Need a minimal JMAP client that wraps `Domain/set` (create), `Domain/get`
(idempotency check), `Principal/set` (DKIM-keyed signing identity). Auth
via the persistent admin's bearer token from the OAuth flow we already use
for the web UI.
**OCIS (libregraph)** — space *provisioning* is still stubbed:
`POST /graph/v1.0/drives` with body `{ "name": "<slug>", "driveType":
"project" }` to create a tenant's project space, then assign it.
**OCIS read auth (done — powers the customer-admin Storage page).** OCIS has
*no* backend service-account/client-credentials grant and trusts exactly one
issuer, and basic auth doesn't resolve a user in our external-IdP setup. The
working mechanism is a **refresh-token bootstrap**:
1. A dedicated Authentik user `svc-platform-api` (with an email — OCIS
autoprovision rejects empty emails) logs in **once** against the *ocis*
provider (public client `ocis-web`, per-provider issuer `.../o/ocis/` — the
one OCIS trusts).

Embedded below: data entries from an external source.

Lemma first_with_snoc id ps p :
  first_with id (ps ++ [p]) =
  match first_with id ps with Some r => Some r | None => if decide (id ∈ p) then Some (length ps, p) else None end.
Proof.
  unfold first_with. induction ps as [|q ps IH]; simpl; [by case_decide|].
  destruct (decide (id ∈ q)); [done|]. rewrite IH. destruct (list_find _ ps) as [[]|]; [done|]. simpl. by case_decide.
Qed.

Definition largest_ok (ps : list (list Z)) (l : largest) : Prop :=
  forall id, fst l !! id = (fun r => Z.of_nat r.1) <$> first_with id ps /\
             snd l !! id = (fun r => lenZ r.2) <$> first_with id ps.

Lemma largest_step ps p l :
  largest_ok ps l -> Forall (fun q => length p <= length q)%nat ps ->
  largest_ok (ps ++ [p]) (foldl (mark (lenZ ps) (lenZ p)) l p).
Proof.
  intros Hl Hlen id. destruct (Hl id) as [H1 H2]. destruct (mark_all (lenZ ps) (lenZ p) p l id) as [-> ->].
  rewrite first_with_snoc, H1, H2. destruct (first_with id ps) as [[j q]|] eqn:Ef; simpl.
  - unfold first_with in Ef. apply list_find_Some in Ef as (Hj & _). apply list_elem_of_lookup_2 in Hj.
    rewrite Forall_forall in Hlen. specialize (Hlen q Hj). rewrite (proj2 (Z.ltb_ge _ _)) by lia. by rewrite andb_false_r.
  - case_decide as Hin; simpl; [|by rewrite bool_decide_eq_false_2]. rewrite bool_decide_eq_true_2 by done.
    destruct p as [|k p]; [by apply elem_of_nil in Hin|]. by rewrite (proj2 (Z.ltb_lt _ _)) by (simpl; lia).
Qed.

Lemma replay_partials_run before ps l :
  largest_ok before l -> StronglySorted (fun p q => length q <= length p)%nat (before ++ ps) ->
  Forall (legal_ids model_step (makeLinkedEntries es) init) ps ->
  exists lins l', replay_partials describeState model_step init cv rv (lenZ before) ps l = Done lins l' /\
    run_ids <$> lins = ps /\ Forall (shown_run init) lins /\ largest_ok (before ++ ps) l'.
Proof.
  revert before l. induction ps as [|p ps IH]; intros before l Hl Hs Hlegal.
  { exists [], l. rewrite app_nil_r. split_and!; try done. }
  apply Forall_cons in Hlegal as [Hp Hps]. cbn [replay_partials].
  destruct (replay_partial_run (lenZ before) (lenZ p) init p l Hp) as (lin & E & Hids & Hrun).
  rewrite (bind_done _ _ _ _ _ E).
  destruct (IH (before ++ [p]) (foldl (mark (lenZ before) (lenZ p)) l p)) as (lins & l' & E' & Hi & Hr & Hl'); [| |done|].
  - apply largest_step; [done|]. clear -Hs. induction before as [|q before IH]; [constructor|].
    simpl in Hs. inversion Hs as [|? ? Hs' Hf]; subst. constructor; [|by apply IH].
    rewrite Forall_forall in Hf. apply Hf. apply elem_of_app. right. by left.
  - by rewrite <- app_assoc.
  - rewrite length_app in E'. simpl in E'. replace (Z.of_nat (length before + 1)) with (lenZ before + 1) in E' by lia.
    rewrite (bind_done _ _ _ _ _ E'). eexists _, l'. split; [reflexivity|]. rewrite <- app_assoc in Hl'.
    split_and!; [by rewrite fmap_cons, Hids, Hi|by constructor|done].
Qed.
End data.

(** * Theorems *)

(** What the page shows of a partition: its operations, legal runs of some of them,
    and for each operation the first of the longest runs it is in. *)
Record partition_shown {In Out St} (describeOperation : In -> Out -> string) (describeState : St -> string)
    (model_step : St -> In -> Out -> bool * St) (init : St) (p : list (Operation In Out))
    (d : partitionVisualizationData) : Prop := {
  ps_history : pv_History d = shown_op describeOperation <$> p;
  ps_runs : Forall (shown_run describeState model_step p init) (pv_PartialLinearizations d);
  ps_sorted : StronglySorted (fun x y => length y <= length x)%nat (pv_PartialLinearizations d);
  ps_largest : forall id, pv_Largest d !! id =
    (fun r => Z.of_nat r.1) <$> first_with id (run_ids <$> pv_PartialLinearizations d) }.

Lemma partials_of_elem order seqs longest_ q :
  (forall s, order s ≡ₚ elements s) -> Forall (valid_ptr seqs) longest_ ->
  q ∈ partials_of order seqs longest_ -> Some q ∈ pointed seqs longest_.
Proof.
  intros Ho Hv. unfold partials_of, pointed. intros (k & -> & Hk)%list_elem_of_fmap. rewrite Ho, elem_of_elements in Hk.
  assert (forall l (s : gset nat), k ∈ foldl (fun (s : gset nat) v => match v with Some p => {[p]} ∪ s | None => s end) s l ->
    k ∈ s \/ Some k ∈ l) as Hf.
  { induction l as [|[p|] l IH]; intros s Hin; simpl in Hin; [by left| |]; apply IH in Hin; set_solver. }
  destruct (Hf _ _ Hk) as [?|Hin]; [set_solver|]. apply list_elem_of_fmap. exists (Some k). split; [|done]. simpl.
  rewrite Forall_forall in Hv. specialize (Hv _ Hin). simpl in Hv. by destruct (lookup_lt_is_Some_2 _ _ Hv) as [q ->].
Qed.

Section theorems.
Context {In Out St : Type}.
Context (describeOperation : In -> Out -> string) (describeState : St -> string).
Context (model_step : St -> In -> Out -> bool * St) (model_equal : St -> St -> bool) (init : St).
Context (Hequal : forall s1 s2, model_equal s1 s2 = true -> s1 = s2).
Context (sort : list (entry In Out) -> list (entry In Out)) (Hsorts : sorts sort).
Context (order : gset nat -> list nat) (Horder : forall s, order s ≡ₚ elements s).
Context (by_length : list (list Z) -> list (list Z)).
Context (Hby : forall ps, by_length ps ≡ₚ ps /\ StronglySorted (fun p q => length q <= length p)%nat (by_length ps)).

Run it headlessly:
`docker compose exec platform-api node /app/scripts/bootstrap-ocis.mjs`.
The refresh token is persisted in Mongo (`ocis_credentials`).
2. `OcisClient` mints access tokens with the `refresh_token` grant and persists
the rotated token each call (Authentik rotates on every use).

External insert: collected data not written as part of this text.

Lemma the_call_inv id w c w' : the_call id w = Done c w' -> w' = w /\ w_calls w !! id = Some c.
Proof. unfold the_call. rewrite bind_gets. destruct (w_calls w !! id); [|done]. by intros [= <- <-]. Qed.

Lemma the_call_run {B} id (k : call -> M world B) w c :
  w_calls w !! id = Some c -> (the_call id ≫= k) w = k c w.
Proof. intros E. unfold the_call, mbind, M_bind, gets. by rewrite E. Qed.

(** Enters an action on a call. *)
Ltac enter E := apply bind_inv in E as (c & w1 & [-> Hc]%the_call_inv & E); destruct c as [q p h d];
  cbn [c_phase c_handler c_drain c_req with_phase with_handler with_drain] in E.
Ltac moved := eexists _, _, _; split; [|split; [reflexivity|first [reflexivity | by rewrite app_nil_r]]];
  match goal with H : w_calls _ !! _ = _ |- _ => rewrite H end.

#[export] Instance alive_dec w e name rs : Decision (alive w e name rs).
Proof. unfold alive. apply _. Defined.

Lemma isServerDead_run e name rs w :
  on_net (isServerDead e name rs) w = Done (bool_decide (~ alive w e name rs)) w.
Proof.
  unfold on_net, isServerDead, gets. destruct w as [n hp l cs lg]. cbn [w_net]. f_equal.
  destruct (decide (alive (mkWorld n hp l cs lg) e name rs)) as [Ha|Ha].
  - rewrite (bool_decide_eq_false_2 (~ _)) by tauto. destruct Ha as [He Hs]. cbn [w_net] in He, Hs.
    by rewrite He, bool_decide_eq_true_2.
  - rewrite (bool_decide_eq_true_2 (~ _)) by done. unfold alive in Ha. cbn [w_net] in Ha.
    destruct (is_enabled n e); [|done]. rewrite bool_decide_eq_false_2; [done|]. tauto.
Qed.

Lemma accept_move id w w' : accept id w = Done tt w' -> moves w w'.
Proof.
  intros E. unfold accept in E. enter E. rewrite bind_gets in E.
  destruct p; try done. destruct (w_loop w) eqn:Hl; [|done]. injection E as <-.
  moved. by constructor.
Qed.

Lemma abandon_move id w w' : abandon id w = Done tt w' -> moves w w'.
Proof.
  intros E. unfold abandon in E. enter E. rewrite bind_gets in E.
  destruct p; try done. destruct (done_closed (w_net w)) eqn:Hl; [|done]. injection E as <-.
  moved. by constructor.
Qed.

Lemma lookup_move id w w' : lookup_target id w = Done tt w' -> moves w w'.
Proof.
  intros E. unfold lookup_target in E. enter E. destruct p; try done.
  apply bind_inv in E as (i & w1 & E1 & E). apply on_net_done in E1 as (n & [= <- <-] & ->).
  cbn [i_enabled i_servername i_server i_reliable i_longreordering] in E.
  destruct (is_enabled (w_net w) (rq_endname q)) eqn:He.
  2: { injection E as <-. moved. constructor. intros t [[? _] _]. congruence. }
  destruct (connection_of (w_net w) (rq_endname q)) as [name|] eqn:Hn; cbn [mbind option_bind] in E.
  2: { injection E as <-. moved. constructor. intros t [_ [? _]]. congruence. }
  destruct (server_of (w_net w) name) as [rs|] eqn:Hs; injection E as <-; moved; constructor.
  - done.
  - intros t [[_ H] [H' _]]. congruence.
Qed.

Lemma spawn_move id drop w w' : spawn id drop w = Done tt w' -> moves w w'.
Proof.
  intros E. unfold spawn in E. enter E. destruct p; try done.
  destruct (t_reliable t) eqn:Ht, drop; injection E as <-; moved; by constructor.
Qed.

3. The svc user needs the OCIS **admin** role for `ListAllDrives` — granted via
`OCIS_ADMIN_USER_ID=<svc OCIS account UUID>` on the ocis service.
Note: the "global" issuer mode is **not** an option — its issuer is the
Authentik root, which has no `.well-known/openid-configuration`, so OCIS can't
validate tokens against it.
### Authentik API examples (for the eventual user-creation flow)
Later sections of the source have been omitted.